LA SINDROME ELEFANTIACA DEI RISULTATI ELETTORALI



Ormai è evidente a tutti che gli esiti elettorali sono il prodotto della reciproca coniugazione tra sentiment politico e modello elettorale. Il modello elettorale canalizza il sentiment politico: favorendo la sua fluttuazione agli estremi (proporzionale) finalizzato alla inamovibilità del potere centrale; o al centro del sistema politico (maggioritario o uninominale) favorendo l’alternanza del potere laterale.
Ho sostenuto che il sentiment politico attuale italiano, vista la enorme fluttuazione elettorale, denuncia una situazione di crisi profonda, quasi pre-rivoluzionaria o pre-totalitaria, a causa della diffusa entropia che, anno dopo anno, si va generando per assenza di riforma (o per deformazione) dei 3 fattori morfologici che reggono in equilibrio i network politici: il fattore fiscale per i soldi, il fattore elettorale per le persone, il fattore comunicativo per le idee.
Vorrei specificare che queste considerazioni non le faccio oggi, perché hanno vinto la consultazione elettorale la Lega e il M5S. Non è la diversità delle idee e uno stile argomentativo che non mi appartiene ad orientare il mio giudizio. Ho sostenuto queste stesse cose, subendo il diniego irrisorio dei più, anche quando il PD e la sinistra raggiunsero il massimo storico al 41%. Ora come allora l’elettorato fluttuante era ed è troppo. Anche allora si immaginava una vittoria del PD, ma non di quelle dimensioni. Anche ieri si sapeva di una sconfitta del PD, ma non di queste proporzioni. Ciò che spaventa e spaventava è l’enormità del successo o dell’insuccesso, l’enormità delle fluttuazioni elettorali, che denominerei  come “sindrome della elefantiasi degli esiti”. Questa elefantiasi dei risultati spaventa e denuncia una crisi, chiunque vinca o perda. Inoltre, illude i leader di essere perennemente amati, quando sono soltanto occasionalmente votati.
In ogni caso, ripeto, è ormai evidente a tutti che i cittadini votano rispondendo ragionevolmente ai quesiti proposti dal modello elettorale esprimendo il sentiment politico contingente, cioè di un determinato momento storico. È stato questo il grande errore di John Nash, a cui credono ancora alcuni analisti e politici nel mondo. Nash riteneva che la gente decide razionalmente avendo piena informazione. Questo vale solo per le Corporation in monopolio economico. Non vale per i cittadini che invece decidono ragionevolmente sulla base delle proprie aspettative. Aspettative che in certi momenti storici sono attive (il mio leader porterà magnifiche sorti e progressive) o reattive (odio i gialli che distruggeremo). Spesso un poco le une e un poco le altre. Tuttavia il sentiment politico è connotato dalle ragionevoli aspettative del momento. Da percezioni.

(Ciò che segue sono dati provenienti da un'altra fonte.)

Lemma append_ordered P Q c e : ordered 0 (P ++ c :: Q) -> ext_ok e -> can_append c e = true -> unmapped (P ++ c :: Q) e ->
  (forall f, f ∈ Q -> first_block e < first_block f) -> ordered 0 (P ++ grow_count c e :: Q).
Proof.
  intros Ho He Ha Hu HQ. pose proof Ho as (HoP & (Hc0 & Hc & HoQ) & Hx)%ordered_app.
  destruct (can_append_inv c e Hc He Ha) as (A1 & A2 & A3). pose proof He as [_ Hn Hend _ _].
  destruct (grow_count_ok c e Hc He A3) as (Gok & G1 & G2 & G3); [lia|]. apply ordered_app. split_and!; [done| |].
  - cbn [ordered]. rewrite G1, G2. split_and!; [done|done|]. destruct Q as [|q Q]; [done|]. destruct HoQ as (Q1 & Q2 & Q3).
    split_and!; [|done..]. pose proof (eo_count q Q2). specialize (HQ q ltac:(apply elem_of_cons; by left)).
    destruct (Hu q) as [H'|H']; [apply elem_of_app; right; apply elem_of_cons; right; apply elem_of_cons; by left| |]; lia.
  - intros f g Hf [->|Hg]%elem_of_cons; [rewrite G1; apply Hx; [done|]; apply elem_of_cons; by left|].
    apply Hx; [done|]. apply elem_of_cons. by right.
Qed.

(** The leaf [es] between [P] and [Q] became [es'] and maps [e] as well. *)
Record leaf_grown (P : list extent) (m : Z) (es Q : list extent) (e : extent) (es' : list extent) (cur : nat) (fix_idx : bool) : Prop := {
  lg_ordered : ordered 0 (P ++ es' ++ Q);
  lg_map : forall b, ext_map (P ++ es' ++ Q) b = add_map e (ext_map (P ++ es ++ Q)) b;
  lg_len : Z.of_nat (length es') <= m;
  lg_some : es' <> [];
  lg_fix : fix_idx = true /\ cur = 0%nat \/ es <> [] /\ head_key es' = head_key es
}.

Lemma upto_le P es Q k c f : ordered 0 (P ++ es ++ Q) -> es !! k = Some c -> f ∈ P ++ take (S k) es -> first_block f <= first_block c.
Proof.
  intros Ho Ec Hf. rewrite <- (take_drop_middle es k c Ec), <- !app_assoc in Ho. cbn [app] in Ho. rewrite app_assoc in Ho.
  apply ordered_app in Ho as (HoP & _ & Hx). rewrite (take_S_r _ _ _ Ec), app_assoc in Hf.
  apply elem_of_app in Hf as [Hf|Hf%list_elem_of_singleton]; [|by subst].
  specialize (Hx f c Hf ltac:(apply elem_of_cons; by left)). destruct (ordered_elem _ _ f HoP Hf) as [_ Hok]. pose proof (eo_count f Hok). lia.
Qed.

(** Where [put_extent] inserts. *)
Definition put_pos (es : list extent) (pe : option nat) (e : extent) : nat :=
  match pe with
  | None => 0%nat
  | Some k => if default 0 (first_block <$> es !! k) <? first_block e then S k else k
  end.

Perché affermo che siamo di fronte all’estremo di una crisi politica profonda?
Perché colgo 3 percezioni collettive distruttive che inducono degenerazione degli istituti e delle istituzione della democrazia liberale tradizionale.
1.     Percezione di minorità, si sente quando una maggioranza di persone crede di essere una minoranza. Ovunque ti trovi a discutere, senti ripetere al tuo interlocutore che tutte le cose belle sono diventate brutte per colpa di “loro”, degli altri, di una maggioranza di persone che ha eletto questi governanti. Ma chi sono questi loro? Questi loro siamo noi: una maggioranza di cittadini che sente, individualmente e ciascuno per sé, di essere minoranza.

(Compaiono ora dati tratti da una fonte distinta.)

(** A full disk loses blocks of a file.  If a leaf and the index node
    above it are split and the second allocation fails, the extents already
    moved to the new leaf are gone: the call returns the error and frees the
    new leaf, and the blocks behind the position of the new extent in its leaf
    are no longer mapped. *)
Lemma ext4_split_failure_loses_extents {A} `{!Balloc A} block_size inode_goal cap fuel t k j pe e P m es Q (a a1 a2 a3 : A) b err :
  shape (ext_space_block block_size) cap 2 t -> ordered 0 (flat 2 t) -> focus 2 t [k; j] = Some (P, m, es, Q) ->
  insert_leaf m es (Some pe) e false = LeafSplit -> (pe < length es)%nat -> free_level (spine t [k; j]) = Some 2%nat ->
  (forall goal, balloc_alloc a goal 1 = Ok (a1, inr b)) -> (forall goal, balloc_alloc a1 goal 1 = Ok (a2, inl err)) -> err <> EOK ->
  balloc_free a2 b 1 = Ok a3 ->
  exists t' p', insert_extent block_size inode_goal (S fuel) t (mk_path [k; j] (Some pe)) e false a = Ok (err, t', p', a3) /\
    flat 2 t' = P ++ take (S pe) es ++ Q /\
    forall x i, x ∈ drop (S pe) es -> 0 <= i < block_count x ->
      ext_map (flat 2 t) (first_block x + i) = Some (ext_pblock x + i) /\ ext_map (flat 2 t') (first_block x + i) = None.
Proof.
  intros Hs Ho Hf Hins Hpe Hfree Ha1 Ha2 Herr Ha3.
  pose proof (spine_full block_size _ _ _ _ _ _ _ _ Hs Hf) as Hfull. pose proof (free_level_ok (spine t [k; j])) as Hfr. rewrite Hfree in Hfr. destruct Hfr as [Hnf _].
  pose proof (spine_head _ _ _ _ _ _ _ Hf) as Hsh. pose proof (focus_flat _ _ _ _ _ _ _ Hf) as Hfe. pose proof (focus_leaf _ _ _ _ _ _ _ Hf) as Hl.
  destruct t as [|dep m0 l0]; [done|]. cbn [focus] in Hf. destruct (l0 !! k) as [[[f0 b0] c0]|] eqn:E0; [|done]. destruct c0 as [|dep1 m1 l1]; [done|].
  cbn [focus] in Hf. destruct (l1 !! j) as [[[f1 b1] c1]|] eqn:E1; [|done]. destruct c1 as [m2 es'|]; [|done]. cbn [focus] in Hf.
  injection Hf as <- <- <- <-. rename es' into es. assert (Z.of_nat (length es) = m2) as Hlen.
  { cbn [spine] in Hfull, Hnf, Hsh. rewrite E0, E1 in Hfull, Hnf. cbn [app take] in Hfull, Hnf.
    inversion Hfull as [|? ? H1 _]; subst. inversion Hnf as [|? ? H2 _]; subst. exact (H1 H2). }
  set (t' := Node dep m0 (<[k := (f0, b0, Node dep1 m1 (<[j := (f1, b1, Leaf m2 (take (S pe) es))]> l1))]> l0)).
  assert (focus 2 t' [k; j] = Some (flats 1 (take k l0) ++ flats 0 (take j l1) ++ [], m2, take (S pe) es, flats 0 (drop (S j) l1) ++ flats 1 (drop (S k) l0))) as Hf'.
  { unfold t'. erewrite focus_Node by (apply list_lookup_insert_eq; by eapply lookup_lt_Some). erewrite focus_Node by (apply list_lookup_insert_eq; by eapply lookup_lt_Some).
    cbn [focus]. by rewrite !take_insert_ge, !drop_insert_lt by lia. }
  exists t', (mk_path [k; j] (Some pe)). split; [|split; [by apply (focus_flat _ _ _ _ _ _ _ Hf')|]].
  - cbn [insert_extent p_idx p_ext]. rewrite Hl, Hins, Hfree. cbn [length Nat.sub split_at]. unfold split_at. cbn [p_idx p_ext]. rewrite Hl. cbn [split_node]. rewrite E0.
    cbn [split_sub]. rewrite E1. rewrite Ha1. cbn [res_bind]. rewrite (proj2 (Z.eqb_eq _ _) Hlen). cbn [negb res_bind sp_left sp_right sp_new sp_err]. rewrite Ha2.
    cbn [res_bind sp_left sp_right sp_new sp_err free_new]. rewrite Ha3. cbn [res_bind free_new].
    rewrite (proj2 (Z.eqb_neq err EOK) Herr). cbn [andb]. done.
  - intros x i Hx Hi. pose proof Ho as Ho'. rewrite Hfe in Ho'.
    assert (x ∈ flat 2 (Node dep m0 l0)) as Hxin.
    { rewrite Hfe. apply elem_of_app. right. apply elem_of_app. left. rewrite <- (take_drop (S pe) es). apply elem_of_app. by right. }
    assert (covers x (first_block x + i) = true) as Hc by (unfold covers; apply andb_true_iff; split; [apply Z.leb_le|apply Z.ltb_lt]; lia).
    split; [rewrite (ext_map_elem _ x); [f_equal; lia|done..]|]. rewrite (focus_flat _ _ _ _ _ _ _ Hf'). apply ext_map_none. intros f Hf.
    set (P := flats 1 (take k l0) ++ _) in *. set (Q := flats 0 (drop (S j) l1) ++ _) in *. rewrite <- (take_drop (S pe) es), <- app_assoc, app_assoc in Ho'.
    apply ordered_app in Ho' as (_ & Ho2 & Hx1). apply ordered_app in Ho2 as (_ & _ & Hx2). rewrite app_assoc in Hf. unfold covers.
    destruct (Z.leb_spec (first_block f) (first_block x + i)), (Z.ltb_spec (first_block x + i) (first_block f + block_count f)); cbn [andb]; try done. exfalso.
    apply elem_of_app in Hf as [Hf|Hf]; [|specialize (Hx2 x f Hx Hf); lia]. specialize (Hx1 f x Hf ltac:(apply elem_of_app; by left)). lia.
Qed.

2.     Percezione di impossibilità. E, poi, chi sono gli uomini del futuro? Quelli che sentono il ticchettio. Diceva Spender che il futuro “è una bomba ad orologeria sepolta ma che fa sentire il ticchettio nel presente”. L’essenza del futuro è sepolta nel passato e fa sentire il suo ticchettio nel presente. I cittadini non sentono più il ticchettio del futuro. Anzi, questo è il momento storico in cui, per dirla con Wald, “una generazione non è affatto sicura di avere un futuro”. Un mio amico di 16 anni, famiglia agiata e benestante, dichiara apertamente che la sua prospettiva di futuro è avere soldi sufficienti per sopravvivere tranquillo. È il segno dei tempi.

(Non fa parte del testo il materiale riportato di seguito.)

(* ===== verification/Ext4Dir.v ===== *)
(** * Directory blocks of lwext4

    [secure_daemon/src/fs/lwext4/ext4_dir.c]: a directory block is a sequence
    of entries, each with its distance to the next one, an inode number (0 for
    a free entry), a type and a name.  The operations work on the bytes of the
    block; the lemmas describe them on the list of entries the block holds.
    Checksums of directory blocks are off ([ext4_mkfs] clears the feature) and
    the revision level is 1. *)

From S2P Require Import Prelude Bio Sjd Ext4Extent Ext4Map.

(** ** Entries in a block *)

Definition ENOENT : Z := 2.
Definition dir_block_size : Z := 4096.

Definition en_get_inode (b : block) (o : Z) : Z := rd 4 b o.
Definition en_get_entry_len (b : block) (o : Z) : Z := rd 2 b (o + 4).
Definition en_get_name_len (b : block) (o : Z) : Z := rd 1 b (o + 6).
Definition en_get_inode_type (b : block) (o : Z) : Z := rd 1 b (o + 7).
Definition en_set_inode (b : block) (o ino : Z) : block := wr 4 b o ino.
Definition en_set_entry_len (b : block) (o len : Z) : block := wr 2 b (o + 4) len.
Definition en_set_name_len (b : block) (o len : Z) : block := wr 1 b (o + 6) len.
Definition en_set_inode_type (b : block) (o t : Z) : block := wr 1 b (o + 7) t.

(** [n] bytes from [o]. *)
Definition slice (b : block) (o n : Z) : list Z := take (Z.to_nat n) (drop (Z.to_nat o) b).

Notation zlen l := (Z.of_nat (length l)).

(** The child an entry is written for: its inode number and mode. *)
Record dir_child := mk_child { c_index : Z; c_mode : Z }.

Definition EXT4_DIRENTRY_DIR_CSUM : Z := 222.

Definition de_type (mode : Z) : Z :=
  let t := Z.land mode 61440 in
  if t =? 16384 then 2 else if t =? 32768 then 1 else if t =? 40960 then 7 else if t =? 8192 then 3
  else if t =? 24576 then 4 else if t =? 4096 then 5 else if t =? 49152 then 6 else 0.

Definition dir_write_entry (b : block) (o entry_len : Z) (child : dir_child) (name : list Z) : res block :=
  assert! (entry_len <=? dir_block_size) in
  let b := en_set_inode_type b o (de_type (c_mode child)) in
  let b := en_set_inode b o (c_index child) in
  let b := en_set_entry_len b o entry_len in
  let b := en_set_name_len b o (zlen name) in
  Ok (splice b (o + 8) name).

(** Lengths are rounded up to a multiple of 4. *)
Definition required_len (name_len : Z) : Z :=
  let required_len := u16 (8 + name_len) in
  if negb (required_len mod 4 =? 0) then u16 (required_len + (4 - required_len mod 4)) else required_len.

Definition used_size (used_len : Z) : Z :=
  let sz := u16 (8 + used_len) in
  if negb (used_len mod 4 =? 0) then u16 (sz + (4 - used_len mod 4)) else sz.

(** [ext4_dir_try_insert_entry]: the loop from the entry at [o].  Fuel: the
    entries of the block. *)
Fixpoint try_insert_loop (fuel : nat) (b : block) (o : Z) (child : dir_child) (name : list Z) : res (block * Z) :=
  match fuel with
  | O => Blocked
  | S fuel =>
      if negb (o <? dir_block_size) then Ok (b, ENOSPC)
      else
        let inode := en_get_inode b o in
        let rec_len := en_get_entry_len b o in
        let itype := en_get_inode_type b o in
        if (inode =? 0) && negb (itype =? EXT4_DIRENTRY_DIR_CSUM) && (required_len (zlen name) <=? rec_len) then
          let* b := dir_write_entry b o rec_len child name in Ok (b, EOK)
        else
          let sz := used_size (en_get_name_len b o) in
          let free_space := u16 (rec_len - sz) in
          if negb (inode =? 0) && (required_len (zlen name) <=? free_space) then
            let b := en_set_entry_len b o sz in
            let* b := dir_write_entry b (o + sz) free_space child name in Ok (b, EOK)
          else try_insert_loop fuel b (o + rec_len) child name
  end.

Definition dir_try_insert_entry (b : block) (child : dir_child) (name : list Z) : res (block * Z) :=
  try_insert_loop (S (Z.to_nat dir_block_size)) b 0 child name.

(** [ext4_dir_find_in_block]: the offset of the entry. *)
Fixpoint find_in_block_loop (fuel : nat) (b : block) (o : Z) (name : list Z) : res (Z + Z) :=
  match fuel with
  | O => Blocked
  | S fuel =>
      if negb (o <? dir_block_size) then Ok (inl ENOENT)
      else if dir_block_size <? o + zlen name then Ok (inl ENOENT)
      else if negb (en_get_inode b o =? 0) && (en_get_name_len b o =? zlen name) && bool_decide (slice b (o + 8) (zlen name) = name) then Ok (inr o)
      else if en_get_entry_len b o =? 0 then Ok (inl EINVAL)
      else find_in_block_loop fuel b (o + en_get_entry_len b o) name
  end.

Definition dir_find_in_block (b : block) (name : list Z) : res (Z + Z) := find_in_block_loop (S (Z.to_nat dir_block_size)) b 0 name.

(** The direct predecessor of the entry at [pos]: its offset and length. *)
Fixpoint find_pred (fuel : nat) (b : block) (offset de_len pos : Z) : res (Z * Z) :=
  match fuel with
  | O => Blocked
  | S fuel =>
      if offset + de_len <? pos then
        let offset := offset + en_get_entry_len b offset in
        find_pred fuel b offset (en_get_entry_len b offset) pos
      else Ok (offset, de_len)
  end.

(** [ext4_dir_remove_entry], with the entry found at [pos]. *)
Definition dir_remove_at (b : block) (pos : Z) : res block :=
  let b := en_set_inode b pos 0 in
  if negb (pos =? 0) then
    let* (offset, de_len) := find_pred (S (Z.to_nat dir_block_size)) b 0 (en_get_entry_len b 0) pos in
    assert! (de_len + offset =? pos) in
    Ok (en_set_entry_len b offset (u16 (de_len + en_get_entry_len b pos)))
  else Ok b.

(** ** Bytes *)

Lemma rd_slice n b o : rd n b o = un_le (slice b o (Z.of_nat n)).
Proof. unfold rd, slice. by rewrite Nat2Z.id. Qed.

Lemma length_slice b o n : 0 <= o -> 0 <= n -> o + n <= zlen b -> zlen (slice b o n) = n.
Proof. intros. unfold slice. rewrite length_take, length_drop. lia. Qed.

Lemma slice_splice_ne b p bs o n :
  0 <= p -> 0 <= o -> p + zlen bs <= zlen b -> o + n <= p \/ p + zlen bs <= o -> slice (splice b p bs) o n = slice b o n.
Proof.
  intros Hp Ho Hl Hd. unfold slice, splice. apply list_eq. intros i.
  destruct (decide (i < Z.to_nat n)%nat); [|rewrite !lookup_take_ge by lia; done].
  rewrite !lookup_take_lt, !lookup_drop by lia.
  destruct Hd as [Hd|Hd].
  - rewrite lookup_app_l by (rewrite length_take; lia). by rewrite lookup_take_lt by lia.
  - rewrite lookup_app_r by (rewrite length_take; lia). rewrite length_take, Nat.min_l by lia.
    rewrite lookup_app_r by lia. rewrite lookup_drop. f_equal. lia.
Qed.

3.      Percezione di obsolescenza. Si tratta di quella percezione che si ha quando la società e la comunicazione mostrano di sapere sempre di più di cose che importano sempre di meno. Abbiamo eccessive specializzazioni su questioni insignificanti. La perfetta sensazione che si ha quando ti si dice che l’operazione è perfettamente riuscita, ma il paziente è morto. Abbiamo sanato il debito pubblico ma la povertà ha raggiunto livelli altissimi. Fai tanti sforzi per sopravvivere e i mercati, che non si sa chi siano, ti sprofondano sempre più in una crisi che non si sa cosa sia. Si abbassano le tasse all’impresa che non fa investimenti ma quotano le sue azioni in borsa e i ricchi sono sempre di meno, poche persone hanno il reddito di tutte le altre. E non si capisce perché la soluzione è abbassare il costo del lavoro per rendere più ricchi i ricchi, quando le nazioni più ricche del mondo sono quelle che hanno il costo del lavoro più alto e quelle più povere il costo del lavoro più basso.  Luoghi comuni insignificanti di fronte a problemi devastanti nella vita delle persone.

Tutto questo produce una profonda delegittimazione di istituti e istituzioni  democratiche, una graduale, potente, costante, quotidiana decostruzione della democrazia.
La nostra speranza è che a questa decostruzione della democrazia liberale corrisponda una ricostruzione della democrazia della comunicazione. Ma per ora, in Italia almeno, è appunto soltanto una speranza.